Jenin -

However, the young Sharif Al-Azab was lifting stones and adjusting the wreaths and support cards scattered at the place of martyrdom of journalist Sherine Abu Akleh, and with another he removed the dust that hung over her pictures and the hanging condolence banners that she had accumulated 100 days since her departure.

Here, at the western entrance to the Jenin refugee camp in the northern West Bank, or what has become known as the “Martyr Sherine Abu Aqleh Monument,” the 21-year-old bachelor came with his friend Sami Abu Obeid. - to do it all the time.

And 100 days ago, in a situation described as "heroic", Al-Azab ventured to reach the martyr Sherine, who was fighting her last moments, and was able to lift her with his slender arms and drag her to the ambulance about 15 meters away under the continuous showers of bullets, in an attempt to save her without knowing her.

The bachelor lived the entire scene of martyrdom with its weight and difficulty, and he did not forget the horror of what happened to her while she was covered with her blood that drowned his clothes, and as he said, he became connected in spirit and body to the place, and he visited it constantly.

Sharif Al-Azab, who ventured to reach Sherine Abu Aqleh after she was injured in an attempt to save her (Al-Jazeera)

Sherine.. the pulse of the place and its memory

"At home, I keep my clothes soaked in Shireen's blood in a glass box, and one of them paid me 50 grams of gold, so I refused to give it up," Al-Azab told Al Jazeera Net.

Singles do not stop visiting the place of the assassination, whether as a witness and narrator of what happened or by visiting and cleaning it, as is the case with many of the people of Jenin and its camp.

This is also the case for Sami Abu Obeid (Rafiq Al-Azab), who says that Shireen was engraved in their memory and lived in it since childhood and grew up on her voice and image, and for this he comes to the place of her martyrdom from time to time to remember the event.

Abu Obeid told Al Jazeera Net that Sherine revived the place with her martyrdom, and it started beating with her story to the near and far, "and it will remain so even if its features change after 100 years and not 100 days."

The place where Shirin was assassinated turned into a shrine (Al-Jazeera)

Like Abu Obaid, Maher Halassi stood in front of the carob tree, where Shireen was martyred, and he contemplated the entire scene, before engraving his name on its trunk.

Halsey and his friends traveled dozens of kilometers from Jerusalem to visit the site, and said that he engraved his name on the tree, "so that I will remember Shirin whenever I visit the place, and my name will remain here if I am gone."

For a while, Halsey and his Jerusalem friends recalled some of their childhood memories with Shirin, the daughter of their city, and said that "she had an innocent childish face and long hair...".


Shrine and witness to the crime

In the place, too, everything beats reminding two good news: the huge placards, memorial plaques, condolence cards, and the inscriptions on the tree trunk that bore the names of the cities and towns of those who visited the place from Palestine and the world as well.

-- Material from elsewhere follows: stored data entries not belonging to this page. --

(** The fault of the statement that writes the [mimetype] entry, with
    the entry it leaves behind. *)
Definition mimetype_fault (E : env) (listing : list (string * node))
  : option (error * list entry) :=
  match child "mimetype" listing with
  | None => None
  | Some n =>
      if header_fails E "mimetype" then Some (MimetypeHeaderFailed, [])
      else
        match n with
        | Inaccessible => Some (MimetypeOpenFailed, [Entry "mimetype" Store []])
        | File _ OpenFails => Some (MimetypeOpenFailed, [Entry "mimetype" Store []])
        | File _ Healthy =>
            if write_fails E "mimetype"
            then Some (MimetypeCopyFailed, [Entry "mimetype" Store []])
            else None
        | _ => Some (MimetypeCopyFailed, [Entry "mimetype" Store []])
        end
  end.

(** A walk that meets a fault: it did what the visits before the first
    failing one do, then what the failing visit does, and returned the
    error of that visit. *)
Definition stops_at_first_fault (E : env) (dirPath root : string)
    (n : node) (names : list string) : Prop :=
  forall s z before bad after,
    output s = Some z ->
    visited n names = before ++ bad :: after ->
    forallb (step_ok E) before = true ->
    step_ok E bad = false ->
    let files := flat_map added_by before in
    walk (walkFn E dirPath) n (Filepath.Path root names) s
    = (WErr (fault_cause E root bad),
       advanced s z (map (planned (Separator E)) files ++ fault_entries E bad)
                    (map (announced (Separator E)) files ++ fault_lines E bad)).

(** ** Sample trees *)

Definition empty_state : state := State None [] [] [].

(** An unpacked workbook, listed in no particular order. *)
Definition workbook : node :=
  Dir true
    [ ("xl", Dir true [ ("workbook.xml", File [x3c; x77; x3e] Healthy);
                        ("styles.xml", File [x3c; x73] Healthy) ]);
      ("mimetype", File [x61; x70; x70] Healthy);
      ("[Content_Types].xml", File [x3c; x3f] Healthy) ].
(** * Context-Based-File-Search: hybrid search engine, checked against its code

    A shallow embedding of the Python sources under [src/search]:
    - [ids.py] and [storage.py]  (identity of files and chunks, the catalog),
    - [snippets.py]              (snippet window around the best match),
    - [retriever.py]             (normalisation, fusion, dedupe by file),
    - [api.py]                   (cache, pagination, response envelope),
    - [indexer.py]               (chunker, per-file ingestion, BFS frontier).

    Conventions of the embedding.
    - Python [int] is [Z]; Python [float] scores are exact rationals [Q]
      (the arithmetic of the source is kept expression by expression,
      rounding is not modelled).
    - Python [str] is [string]; characters are 8-bit, [lower] and the
      whitespace test follow Python on the ASCII range.
    - A [dict] whose iteration order matters is an association list in
      insertion order; a [dict] used only by key is a [gmap].
    - Code that can raise or loop returns an [outcome]; [try/except] is
      [catch]. *)

From Stdlib Require Import ZArith QArith Lia Lqa Ascii String List Permutation.
From stdpp Require Import gmap strings list fin_maps.

Local Open Scope string_scope.
Local Open Scope list_scope.
Local Open Scope Z_scope.

(** ** Python primitives used by the sources *)

Module Py.

(** [len(s)] *)
Definition len (s : string) : Z := Z.of_nat (String.length s).
Lemma matches_of_lits (p : string) (its : list item) :
  ∀ h m, ci_eqb p h = true → matches its m → matches (lits p ++ its) (h +:+ m).
Proof.
  induction p as [|c p IH]; intros [|x h] m Hh Hm; try discriminate; [exact Hm|].
  cbn [ci_eqb] in Hh. apply andb_true_iff in Hh as [Hx Hh].
  cbn [lits app matches atom_matches]. exists x, (h +:+ m).
  split; [reflexivity|]. split; [exact Hx | by apply IH].
Qed.

Lemma pdfLinkItems_matches (pn pv u : string) :
  pdf_link_shape pn pv u → matches (pdfLinkItems pn pv) u.
Proof.
  intros (h & mid & t & -> & Hh & Hne & Hall & Ht). unfold pdfLinkItems.
  apply matches_of_lits; [exact Hh|]. cbn [matches].
  exists mid, t. split; [reflexivity|]. split; [exact Hne|]. split.
  - rewrite <- Hall. apply all_chars_ext, atom_matches_not_dquote.
  - rewrite <- (sapp_nil_r t), <- (app_nil_r (lits ".pdf")).
    by apply matches_of_lits.
Qed.

Lemma ci_eqb_length (p h : string) :
  ci_eqb p h = true → String.length h = String.length p.
Proof.
  revert h. induction p as [|c p IH]; intros [|x h] H; try discriminate; [reflexivity|].
  cbn [ci_eqb] in H. apply andb_true_iff in H as [_ H]. cbn. by rewrite (IH h H).
Qed.

Lemma pdf_link_shape_nonempty (pn pv u : string) : pdf_link_shape pn pv u → u ≠ EmptyString.
Proof.
  intros (h & mid & t & -> & Hh & _). apply ci_eqb_length in Hh.
  destruct h as [|x h]; [discriminate Hh | discriminate].
Qed.

(** X9. For a product name and version in ASCII, the headless locator
    returns a link exactly when some part of the page markup has the shape
    of a link for that name and version; otherwise it throws. *)
Theorem locateHeadless_succeeds_iff_link_present {W} (env : Env W) (page : Page)
    (pn pv : string) (book : Book) (s : St W) (markup : string) (w : W) :
  ascii_text pn = true →
  ascii_text pv = true →
  page_content env page (world s) = (inr markup, w) →
  (∃ u, fst (locateHeadless env page pn pv book s) = inr u)
  ↔ contains_pdf_link pn pv markup.
Proof.
  intros _ _ Hcontent.
  rewrite (locateHeadless_matchPdfLink env page _ _ book s _ w Hcontent).
  unfold matchPdfLink. rewrite parse_regex_pdfLinkSource. split.
  - intros [u Hu].
    destruct (regex_search (pdfLinkItems pn pv) markup) as [[|c u']|] eqn:Hsearch;
      try discriminate.
    apply regex_search_sound in Hsearch as (a & b & -> & Hm).
    exists a, (String c u'), b. split; [reflexivity | by apply matches_pdfLinkItems].
  - intros (a & u & b & -> & Hshape).
    destruct (regex_search (pdfLinkItems pn pv) (a +:+ u +:+ b)) as [m|] eqn:Hsearch.
    + pose proof Hsearch as Hsound.
      apply regex_search_sound in Hsound as (a1 & b1 & _ & Hm).
      apply matches_pdfLinkItems, pdf_link_shape_nonempty in Hm.
      destruct m as [|c m]; [done|]. by exists (String c m).
    + exfalso.
      assert (Hnone : ∀ a0, regex_search (pdfLinkItems pn pv) (a0 +:+ u +:+ b) ≠ None).
      { induction a0 as [|x a0 IH].
        - change ("" +:+ u +:+ b) with (u +:+ b).
          pose proof (match_here_complete _ u b (pdfLinkItems_matches _ _ _ Hshape)) as Hc.
          destruct (u +:+ b); cbn [regex_search];
            destruct (match_here (pdfLinkItems pn pv) _); done.
        - change (String x a0 +:+ u +:+ b) with (String x (a0 +:+ u +:+ b)).
          cbn [regex_search].
          destruct (match_here (pdfLinkItems pn pv) (String x (a0 +:+ u +:+ b))); done. }
      by apply (Hnone a).
Qed.

Lemma locateHeadless_succeeds_iff_link_present_witness :
  (∃ u, fst (locateHeadless (env_with (link_markup guide_url) []) 1 "prod" "1.0"
               book_guide (st0 0)) = inr u)
  ↔ contains_pdf_link "prod" "1.0" (link_markup guide_url).
Proof.
  apply (locateHeadless_succeeds_iff_link_present
           (env_with (link_markup guide_url) []) 1 "prod" "1.0" book_guide (st0 0)
           (link_markup guide_url) 1); reflexivity.
Defined.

To further consolidate the memory of the place, the plastic artist, Muhammad Al-Shalabi (son of Jenin camp), painted Shirin’s first mural shortly after her martyrdom on the wall near which her body fell.

Among the phrases written by the young before the adults in the place that has become a shrine, a charcoal board appears, on which the words "She died who did not deserve death at the hands of those who did not deserve to live" were written.

As for the wreaths, it is another story, as some of them hardly dry up until the place is filled with new ones, and some of them are scattered roses that the camp residents bring from their homes.

Artist Mohamed El Shalaby in front of a mural he painted by Sherine at the place of her martyrdom (Al Jazeera)

national teacher

The passers-by in front of the Sherine Monument do not get tired of standing there and contemplating the place. While some are satisfied with looking inside their vehicle and filming from afar, others get out and inspect the site, especially the location of the bullets that made an impact in the tree trunk, and others take pictures of them.

Although 100 days have passed since the assassination of Shirin Abu Aqleh, the visitors did not stop, individually and in groups, such as those who came with the young man Uday Ammar from the city of Tulkarm as part of an introductory activity in the city of Jenin and its most prominent landmarks. .

He added to Al Jazeera Net, "We brought more than 50 young men and women to see the crime scene that the occupation committed and is still against the Palestinian journalist."

As we were leaving, one of them told a group that came to visit him that this place is a symbol of Jenin and its camp, which Shireen Abu Aqleh loved, and he will remain the living witness who addresses the world in search of the truth of her assassination, which the occupation denies.